Inflammation of gums - involving bone

Alternative names
Pyorrhea - gum disease; Periodontitis

Definition
Periodonditis is a dental disorder that results from progression of gingivitis, involving inflammation and infection of the ligaments and bones that support the teeth.

Causes, incidence, and risk factors
Periodontitis occurs when inflammation or infection of the gums (gingivitis) is untreated or treatment is delayed. Infection and inflammation spreads from the gums (gingiva) to the ligaments and bone that support the teeth. Loss of support causes the teeth to become loose and eventually fall out. Periodontitis is the primary cause of tooth loss in adults. This disorder is uncommon in childhood but increases during adolescence.

Plaque and tartar accumulate at the base of the teeth. Inflammation causes a pocket to develop between the gums and the teeth, which fills with plaque and tartar. Soft tissue swelling traps the plaque in the pocket. Continued inflammation eventually causes destruction of the tissues and bone surrounding the tooth. Because plaque contains bacteria, infection is likely and a Tooth abscess may also develop, which increases the rate of bone destruction.

Symptoms

     
  • Swollen gums  
  • Gums that appear bright red or red-purple  
  • Gums that appear shiny  
  • Gums that bleed easily (blood on toothbrush even with gentle brushing of the teeth)  
  • Gums that are tender when touched but are painless otherwise  
  • Breath odor  
  • Loose teeth

Note: Early symptoms resemble gingivitis.

Signs and tests
Examination of the mouth and teeth by the dentist shows soft, swollen, red-purple gingiva. Deposits of plaque and calculus may be visible at the base of the teeth, with enlarged pockets in the gums. The gums are usually painless or mildly tender, unless a Tooth abscess is also present. Teeth may be loose and gums may be receded.

Dental x-rays reveal the loss of supporting bone.

Treatment

The goal of treatment is to reduce inflammation, eliminate pockets if present, and address any underlying causes.
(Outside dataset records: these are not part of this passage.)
Fixpoint starts_needed (ts : list turn) : nat := match ts with [] => 0 | t :: ts' => length (t_attempts t) + starts_needed ts' end.
Lemma supervise_step ts s h l s' h' room :
  roomy (starts_needed ts + room) h -> serving_one s h -> supervise burst config stable ts s h = (l, s', h') ->
  turn_leaves h room l s' h' /\ (l = Ends -> existsb asked_to_stop ts = true).
Proof.
  revert s h. induction ts as [|t ts IH]; intros s h R O; cbn [RubyHandler.supervise].
  - intros [= <- <- <-]. split; [|discriminate]. pose proof O as [Al St Ho Ge Co Er]. split; auto; reflexivity.
  - cbn [starts_needed] in R. rewrite <- Nat.add_assoc in R. destruct (supervise_turn burst config stable t s h) as [[l1 s1] h1] eqn:T.
    destruct (supervise_turn_step _ _ _ _ _ _ _ R O T) as [L Q]. destruct l1.
    + intros E. destruct (IH _ _ (tl_room _ _ _ _ _ L) (tl_worker _ _ _ _ _ L) E) as [[A B C D F] G].
      split; [split; auto; etrans; [exact (tl_extends _ _ _ _ _ L) | exact B] | intros N; cbn; rewrite (G N); apply orb_true_r].
    + intros [= <- <- <-]. split; [|discriminate]. destruct L as [A B C D F]. split; auto. apply (roomy_less _ _ _ (Nat.le_add_l room (starts_needed ts)) A).
    + intros [= <- <- <-]. split; [|intros N; cbn; rewrite (Q N); reflexivity]. destruct L as [A B C D F]. split; auto. apply (roomy_less _ _ _ (Nat.le_add_l room (starts_needed ts)) A).
Qed.
End Run.

(** ** Temporary files *)

Section Files.
Variable burst : BurstParams.
Variable config : Config.
Variable stable : StablePaths.
Abbreviation quiet := (fun a => negb (leaves_stderr config stable (a_env a))).

Lemma respawn_files n attempts s h r s' h' room :
  roomy (length attempts + room) h -> forallb quiet attempts = true -> respawn burst config stable n attempts s h = (r, s', h') ->
  h_seq h <= h_seq h' /\ h_seq h' <= u64_max /\ respawning s s' /\
  match r with
  | Ready sp => h_files h' = sp_stderr sp :: h_files h /\ exists k, sp_stderr sp = stderr_name k /\ h_seq h <= k < h_seq h'
  | _ => h_files h' = h_files h
  end.
Proof.
  revert n s h. induction attempts as [|a rest IH]; intros n s h R Q; pose proof (ro_seq _ _ R) as Room; cbn [RubyHandler.respawn].
  { intros [= <- <- <-]. split; [lia|]. split; [lia|]. split; reflexivity. }
  cbn [forallb] in Q. apply andb_true_iff in Q as [Qa Q]. apply negb_true_iff in Qa.
  set (s1 := throttled _ _ _). pose proof (throttled_respawning _ _ _ s : respawning s s1) as T.
  destruct (a_shutdown a); [intros [= <- <- <-]; split; [lia|]; split; [lia | split; [exact T | reflexivity]]|]. pose proof (roomy_new _ _ R) as (_ & _ & Sq).
  destruct (spawn_worker config stable (a_env a) h) as [[sp|err] h1] eqn:W; destruct (spawn_worker_step _ _ _ _ _ _ _ R W) as (R1 & _ & Sp); pose proof (ro_seq _ _ R1).
  - intros [= <- <- <-]. destruct Sp as [[_ Fi Pa Se] _]. split; [lia|]. split; [lia|]. split; [exact T|]. split; [exact Fi|]. exists (h_seq h). split; [exact Pa | lia].
  - intros E. destruct Sp as [_ Fi Se _]. rewrite Qa in Fi. destruct (IH _ _ _ R1 Q E) as (S & S' & T' & M). rewrite Fi in M.
    assert (h_seq h <= h_seq h1) as L by (destruct Se as [Se|[Se _]]; rewrite Se, ?Sq; lia). split; [lia|]. split; [exact S'|]. split; [etrans; eassumption|].
    destruct r; auto. destruct M as (A & k & B & C). split; [exact A|]. exists k. split; [exact B | lia].
Qed.

(** The handler's files beside the ones that were there: its scripts and the current
    worker's stderr. *)
Record owns (base : list bytes) (lo : Z) (s : sup) (h : host) : Prop := {
  ow_files : forall p, In p (h_files h) <-> In p base \/ In p (stable_files stable) \/ p = s_stderr s;
  ow_current : s_current_stderr s = s_stderr s;
  ow_name : exists k, s_stderr s = stderr_name k /\ lo <= k < h_seq h }.
Lemma remove_file_in p q h : In q (h_files (remove_file p h)) <-> In q (h_files h) /\ q <> p.
Proof. cbn. rewrite filter_In, negb_true_iff. unfold eq_bytes. rewrite bool_decide_eq_false. reflexivity. Qed.
(** ** Theorems *)

(** A request ends within three attempts, and the right one answers it.  For every view of the
    worker's state and every outcome of the exchanges: the answer is that of the first attempt
    that finds neither a restarting worker, nor one out of reach, nor a refused secret, or of
    the third attempt when there is none; no attempt follows it; and what was delivered to
    workers is what those attempts sent. *)
Theorem request_is_decided_in_three_attempts `{HeaderRules} (req : RackRequest) (x : exchange) :
  x_at x = 0%nat -> x_sent x = [] ->
  exists d, (d < 3)%nat /\ x_at (snd (handle req x)) = S d /\ fst (handle req x) = attempt_result req x d /\
    (forall k, (k < d)%nat -> retryable (attempt_result req x k) = true) /\ ((d < 2)%nat -> retryable (attempt_result req x d) = false) /\
    x_sent (snd (handle req x)) = flat_map (attempt_sends req x) (seq 0 (S d)).
Proof.
  intros A S. destruct (handle_attempts_decides req 3 x ltac:(lia)) as (R & At & Se). rewrite A, S in *. exists (decide_at req 3 0 x).
  pose proof (decide_at_range req 3 0 x ltac:(lia)) as L. split; [lia|]. split; [exact At|]. split; [exact R|]. split; [|split; [|rewrite Nat.sub_0_r in Se; exact Se]].
  - cbn [decide_at]. intros k. destruct (retryable (attempt_result req x 0)) eqn:E0; [|lia]. destruct (retryable (attempt_result req x 1)) eqn:E1; intros K; [|replace k with 0%nat by lia; exact E0].
    destruct k as [|[|k]]; [exact E0 | exact E1 | lia].
  - cbn [decide_at]. destruct (retryable (attempt_result req x 0)) eqn:E0; [|auto]. destruct (retryable (attempt_result req x 1)) eqn:E1; [lia | auto].
Qed.

(** C11. What the worker gets from the Hyper edge.  For every client request, every view of the
    worker's state and every outcome: each request delivered goes to the address of a live
    worker some attempt saw, with that worker's secret as its only [x-oxo-secret] whatever the
    client sent, the worker's own host, no framing header of the client's, the client's method,
    path and query, and a body within the limit; every other header is one of the client's
    with no underscore in its name, and at most three are delivered. *)
Theorem worker_gets_a_vouched_request `{HeaderRulesLaws} {B} `{BodyLaws B} (req : HyperRequest B) config local (x : exchange) a r :
  x_at x = 0%nat -> x_sent x = [] -> In (a, r) (x_sent (snd (handle_one req config local x))) ->
  (exists k secret g, (k < 3)%nat /\ x_view x k = Live a secret g /\ values SECRET_HEADER (wr_headers r) = [secret]) /\
  values (bs "host") (wr_headers r) = [bs "127.0.0.1:" ++ show_uint (sa_port a)] /\
  (forall n, In n ["content-length"; "transfer-encoding"; "connection"]%string -> values (bs n) (wr_headers r) = []) /\
  wr_method r = hr_method req /\
  wr_target r = match unwrap_or [] (hr_query req) with [] => hr_path req | q => hr_path req ++ bs "?" ++ q end /\
  zlen (wr_body r) <= c_max_body_bytes config /\
  (forall k v, In (k, v) (drop 2 (wr_headers r)) -> exists name, In (name, v) (hr_headers req) /\ k = to_ascii_lowercase name /\ contains_byte underscore name = false) /\
  (length (x_sent (snd (handle_one req config local x))) <= 3)%nat.
Proof.
  intros A S. rewrite handle_one_world. destruct (to_rack_request req (c_max_body_bytes config) local) as [q|resp] eqn:Q; [|rewrite S; intros []].
  destruct (to_rack_request_ok _ _ _ _ Q) as (Lb & Em & Ep & Eq & Eh).
  assert (lowered (rq_headers q)) as Low by (intros k v I; rewrite Eh in I; apply keep_headers_in in I as (n & _ & N & _); apply (normalized_lower n k N)).
  intros I. destruct (handle_sends q x a r Low A S I) as ((k & secret & g & K & V & F) & Len). pose proof F as [F1 F2 F3 F4 F5 F6 F7].
  split; [exists k, secret, g; auto|]. split; [exact F5|]. split; [exact F6|]. split; [congruence|]. split; [rewrite F2; unfold target_of; rewrite Eq, Ep; reflexivity|].
  split; [rewrite F3; exact Lb|]. split; [|exact Len].
  intros n v. rewrite F7. intros [J _]%filter_In. rewrite Eh in J. apply keep_headers_in in J as (m & J & N & _). exists m. split; [exact J|].
  unfold normalize_header_name in N. destruct (contains_byte underscore m); [discriminate|]. injection N as <-. auto.
Qed.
Dental irritants, such as rough surfaces of teeth or dental appliances, should be repaired. General illness or other conditions should be treated.

It is important to have the teeth cleaned thoroughly. This may involve use of various instruments or devices to loosen and remove deposits from the teeth (scaling). Meticulous home oral hygiene is necessary after professional tooth cleaning to limit further destruction. The dentist or hygienist will demonstrate brushing and flossing techniques. With periodontitis, professional tooth cleaning is often recommended more frequently than the standard twice a year.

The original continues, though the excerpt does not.